Screening bias, also known as hiring or recruitment bias, is one of the key obstacles on the road to effective hiring decisions. While HR specialists know about the issue and try to avoid it, it can be hard to battle unconscious prejudice.

If ignored, hiring bias can turn into a serious problem that affects the company's culture, hurting its chances to hire high-potential candidates

While it may seem that unconscious bias is unavoidable, several effective practices exist to keep it to a minimum.

What Is Screening Bias?

Screening bias is forming an opinion about a candidate based on insufficient data that includes first impressions and personal preferences. 

This type of bias has a negative effect on recruitment efforts, diversity practices, company reputation, and workplace environment.

Hiring bias is usually hidden. Recruitment managers don't understand that their reactions are biased. They make hiring decisions based on unconscious feelings, impressions, and impulses.

Types of Screening Bias

The key types of hiring bias are:

  • Confirmation bias: The hiring manager singles out the information that confirms their beliefs and ignores everything else.
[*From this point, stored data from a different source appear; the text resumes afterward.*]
(* ===== verification/NetLog.v ===== *)
(** * Requests on the record

    Several tests talk to the device through different base URLs, sessions or
    cookies, and what a verdict of theirs means is what they were answered, in
    which order.  This file has the network of the HTTP client ([ApiClient])
    in which every request is recorded with who made it and what came back,
    and one judgement for all code that runs on it: what the record shows
    afterwards, what the code costs, and what it leaves behind. *)

From Stdlib Require Import QArith Qminmax Lqa.
From stdpp Require Import base list gmap strings.
From Stdlib Require Import ZArith Lia.
From S2P Require Import Prelude PyStr Gateway ApiClient.

Open Scope Z_scope.

(** ** The network *)

(** What happened: a request with its answer, a look at the serial log, a
    warning of the test. *)
Inductive event (T : Type) : Type :=
| Asked (who : T) (q : request) (r : outcome response)
| Saw (content : option string)
| Warned.
Arguments Asked {T} who q r.
Arguments Saw {T} content.
Arguments Warned {T}.

Definition history (T : Type) : Type := list (event T).
(* ===== verification/WebPort.v ===== *)
(** * The web-port test (src/api_tests/40_test_web_port.py)

    The test moves the web server of the device to another port, reboots it,
    and must put it back: every later test of the session talks to the default
    port.  Its restore retries, falls back to a second pass, judges the end
    state and has a time budget written out in constants.

    The device is a parameter: it answers a request made through a base URL
    (two host ports are forwarded to it).  The world is the network of
    [NetLog], on which every request is recorded with its base URL and its
    answer, and the warnings the test issued.  [time.monotonic] is free; a
    request takes the time the network says, a sleep exactly its length. *)

From Stdlib Require Import QArith Qminmax Lqa.
From stdpp Require Import base list gmap strings.
From Stdlib Require Import ZArith Lia.
From S2P Require Import Prelude PyStr QemuPorts Gateway ApiClient NetLog.

Open Scope Z_scope.

(** ** Constants *)

Definition ALT_PORT_GUEST : Z := _GUEST_ALT_WEB.
Definition ALT_PORT_HOST (slot : Z) : Z := ALT_WEB_HOST_PORT slot.
Definition DEFAULT_PORT_HOST (slot : Z) : Z := HTTP_HOST_PORT slot.
Definition DEFAULT_PORT_GUEST : Z := 80.

Definition _REACHABLE_TIMEOUT_S : Q := 5.
Definition _PROBE_TIMEOUT_S : Q := 2.
Definition _POLL_INTERVAL_S : Q := 1.
Definition _COLD_BOOT_WAIT_S : Q := 600.
Definition _RESTORE_PORT_WAIT_S : Q := 300.
Definition _RESTORE_DEFAULT_WAIT_S : Q := _COLD_BOOT_WAIT_S.
Definition _RESTORE_RETRY_PORT_WAIT_S : Q := 60.
Definition _RESTORE_RETRY_DEFAULT_WAIT_S : Q := 120.
Definition _RESTORE_REARM_S : Q := 300.
Definition _RESTORE_ATTEMPTS : nat := 4.
Definition _RESTORE_ATTEMPT_PAUSE_S : Q := 2.
Definition _RESTORE_REWRITE_ATTEMPTS : nat := 2.
Definition _RESTORE_READ_ATTEMPTS : nat := 3.
Definition _RESTORE_READ_PAUSE_S : Q := 2.
Definition _RESTORE_FAILFAST_WAIT_S : Q := 300.

Definition _CALL_AUTH_S : Q := 11.
Definition _CALL_INFO_S : Q := 11.
Definition _CALL_SETTINGS_S : Q := 31.
Definition _CALL_CMD_S : Q := 31.
Definition _URL_POLL_OVERRUN_S : Q := (_PROBE_TIMEOUT_S + _POLL_INTERVAL_S)%Q.
Definition _BASE_POLL_OVERRUN_S : Q := (2 * _PROBE_TIMEOUT_S + _POLL_INTERVAL_S)%Q.
Definition _READY_POLL_OVERRUN_S : Q := (_POLL_INTERVAL_S + _CALL_AUTH_S + _CALL_INFO_S)%Q.

Definition attempts_cost (attempts : nat) (call pause : Q) : Q :=
  (inject_Z (Z.of_nat attempts) * call + inject_Z (Z.of_nat attempts - 1) * pause)%Q.

Definition _WRITE_COST_S : Q :=
  attempts_cost _RESTORE_ATTEMPTS (_CALL_AUTH_S + _CALL_SETTINGS_S) _RESTORE_ATTEMPT_PAUSE_S.
Definition _REWRITE_COST_S : Q :=
  attempts_cost _RESTORE_REWRITE_ATTEMPTS (_CALL_AUTH_S + _CALL_SETTINGS_S) _RESTORE_ATTEMPT_PAUSE_S.
Definition _READ_COST_S : Q := attempts_cost _RESTORE_READ_ATTEMPTS _CALL_SETTINGS_S _RESTORE_READ_PAUSE_S.

Definition _BODY_BUDGET_S : Q :=
  (_REACHABLE_TIMEOUT_S + _CALL_SETTINGS_S + _CALL_CMD_S + (_COLD_BOOT_WAIT_S + _URL_POLL_OVERRUN_S)
   + _REACHABLE_TIMEOUT_S)%Q.

Definition _TEARDOWN_BUDGET_S : Q :=
  (_RESTORE_PORT_WAIT_S + _BASE_POLL_OVERRUN_S
   + _WRITE_COST_S
   + _CALL_AUTH_S + _CALL_CMD_S
   + _RESTORE_DEFAULT_WAIT_S + _URL_POLL_OVERRUN_S
   + _RESTORE_RETRY_PORT_WAIT_S + _BASE_POLL_OVERRUN_S
   + _WRITE_COST_S
   + _RESTORE_RETRY_DEFAULT_WAIT_S + _URL_POLL_OVERRUN_S
   + _RESTORE_REARM_S + _READY_POLL_OVERRUN_S
   + _READ_COST_S
   + _REWRITE_COST_S
   + _READ_COST_S)%Q.

Definition _FIXTURE_BUDGET_S : Q := 45.
Definition _TEST_TIMEOUT_S : Q := (_BODY_BUDGET_S + _TEARDOWN_BUDGET_S + _FIXTURE_BUDGET_S)%Q.

(** ** What the test reports *)

Inductive severity : Type := Error | Warning.

(** The descriptions the helpers hand back. *)
Inductive failure : Type :=
| NoAttempt
| PostStatus (settings auth : Z)
| NoSuccess (body : json)
| CmdStatus (cmd auth : Z)
| GetStatus (settings : Z)
| NoField
| AuthFailed (e : exn)
| Failed (e : exn).

Inductive problem : Type :=
| NowhereToWrite
| NotBack (write_errors : list failure)
| StillNotBack (write_errors : list failure)
| NotReady (e : exn)
| Unreadable (read_error : failure) (write_errors : list failure)
| WrongPort (readback : json) (write_errors : list failure)
| RestoreRaised (e : exn).

(** ** The network *)

Section Test.
Context {D : Type} (device : string -> request -> D -> outcome response * D).

Notation event := (event string).
Notation history := (history string).
Notation network := (aworld (D * history)).
Notation recorded := (recorded device).

Record pworld := PWorld { net : network; warned : list (problem * severity) }.

Definition on_net {A} (m : eff network A) : eff pworld A := fun w =>
  let (r, a) := m (net w) in (r, PWorld a (warned w)).

Definition pnow : eff pworld Q := on_net anow.
Definition psleep (d : Q) : eff pworld unit := on_net (asleep d).

(** [requests.get(url, timeout)] *)
Definition bare_get (base_url path : string) (t : Q) : eff network response :=
  bare device base_url (Request GET path None (scalar t)).

(** ** The helpers *)

Definition _is_reachable (base_url path : string) (timeout : Q) : eff network bool :=
  try_except (bare_get base_url path timeout ;;; ret true) (catches RequestException) (fun _ => ret false).

Fixpoint url_loop (fuel : nat) (base_url path : string) (deadline : Q) : eff network bool :=
  match fuel with
  | O => block
  | S fuel =>
      let* t := anow in
      if Qle_bool deadline t then ret false
      else
        let* up := _is_reachable base_url path _PROBE_TIMEOUT_S in
        if (up : bool) then ret true
        else asleep _POLL_INTERVAL_S ;;; url_loop fuel base_url path deadline
  end.

Definition _wait_for_url (fuel : nat) (base_url path : string) (timeout : Q) : eff network bool :=
  let* t := anow in url_loop fuel base_url path (t + timeout)%Q.

Definition favicon : string := "/favicon.webp".

Fixpoint first_serving (base_urls : list string) : eff network (option string) :=
  match base_urls with
  | [] => ret None
  | base_url :: base_urls =>
      let* up := _is_reachable base_url favicon _PROBE_TIMEOUT_S in
      if (up : bool) then ret (Some base_url) else first_serving base_urls
  end.

Fixpoint base_loop (fuel : nat) (base_urls : list string) (deadline : Q) : eff network (option string) :=
  match fuel with
  | O => block
  | S fuel =>
      let* t := anow in
      if Qle_bool deadline t then ret None
      else
        let* up := first_serving base_urls in
        match up with
        | Some base_url => ret (Some base_url)
        | None => asleep _POLL_INTERVAL_S ;;; base_loop fuel base_urls deadline
        end
  end.

Definition _wait_for_serving_base (fuel : nat) (base_urls : list string) (timeout : Q)
  : eff network (option string) :=
  let* t := anow in base_loop fuel base_urls (t + timeout)%Q.

Definition port_setting (port : Z) : json := JObj [("web_port", JNum port)].

(** One attempt of [_write_web_port]; [None] when the device confirmed. *)
Definition write_once (base_url : string) (port : Z) : eff network (option failure) :=
  with_client
    (try_except
       (let* auth_resp := auth (recorded base_url) DEFAULT_LOGIN DEFAULT_PASSWORD in
        let* resp := update_settings (recorded base_url) (port_setting port) in
        if negb (status_code resp =? 200)
        then ret (Some (PostStatus (status_code resp) (status_code auth_resp)))
        else
          let* body := lift (resp_json resp) in
          let* success := lift (py_get "success" body) in
          match success with
          | Some (JBool true) => ret None
          | _ => ret (Some (NoSuccess body))
          end)
       (catches Exception_) (fun e => ret (Some (Failed e)))).

(** With [more] attempts after this one. *)
Fixpoint write_loop (more : nat) (base_url : string) (port : Z) : eff network (option failure) :=
  let* error := write_once base_url port in
  match error, more with
  | None, _ => ret None
  | Some e, O => ret (Some e)
  | Some _, S more => asleep _RESTORE_ATTEMPT_PAUSE_S ;;; write_loop more base_url port
  end.

Definition _write_web_port (base_url : string) (port : Z) (attempts : nat) : eff network (option failure) :=
  match attempts with
  | O => ret (Some NoAttempt)
  | S more => write_loop more base_url port
  end.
They continue asking specific questions to support the initial assumption about the candidate.
  • Affinity bias: The hiring manager notices common interests with the candidate and automatically feels positive about them. This keeps the HR expert from making an unbiased decision even if the candidate's skills don't match the requirements.
  • Projective bias: Just as with affinity bias, the HR manager notices that the candidate shares some of their goals and beliefs and automatically decides that this person is a great choice for the company.
  • Expectation anchor: The hiring manager focuses on several key traits and skills that, in their opinion, the candidate must have. When the potential employee fails to demonstrate at least one of them, it immediately sways the expert's decision.
  • Halo (Horn) effect: The hiring manager sees that the candidate excels (lacks) in something and automatically believes that they should be just as good (bad) at everything else.
  • Overconfidence bias: The HR expert is so confident in their ability to hire the right candidate that they fail to screen them properly, thus overlooking possible problems.
  • Comparison bias: The hiring manager compares candidates to other potential or existing employees instead of focusing on their unique suitability for the position.
  • Beauty bias: The hiring manager makes favorable decisions about the candidate simply because of their physical attractiveness. This is one of the hardest biases to overcome since it's deeply wired into the human subconscious.

While recruitment bias comes in many shapes in sizes, all of them can be addressed by several tweaks in the hiring process.  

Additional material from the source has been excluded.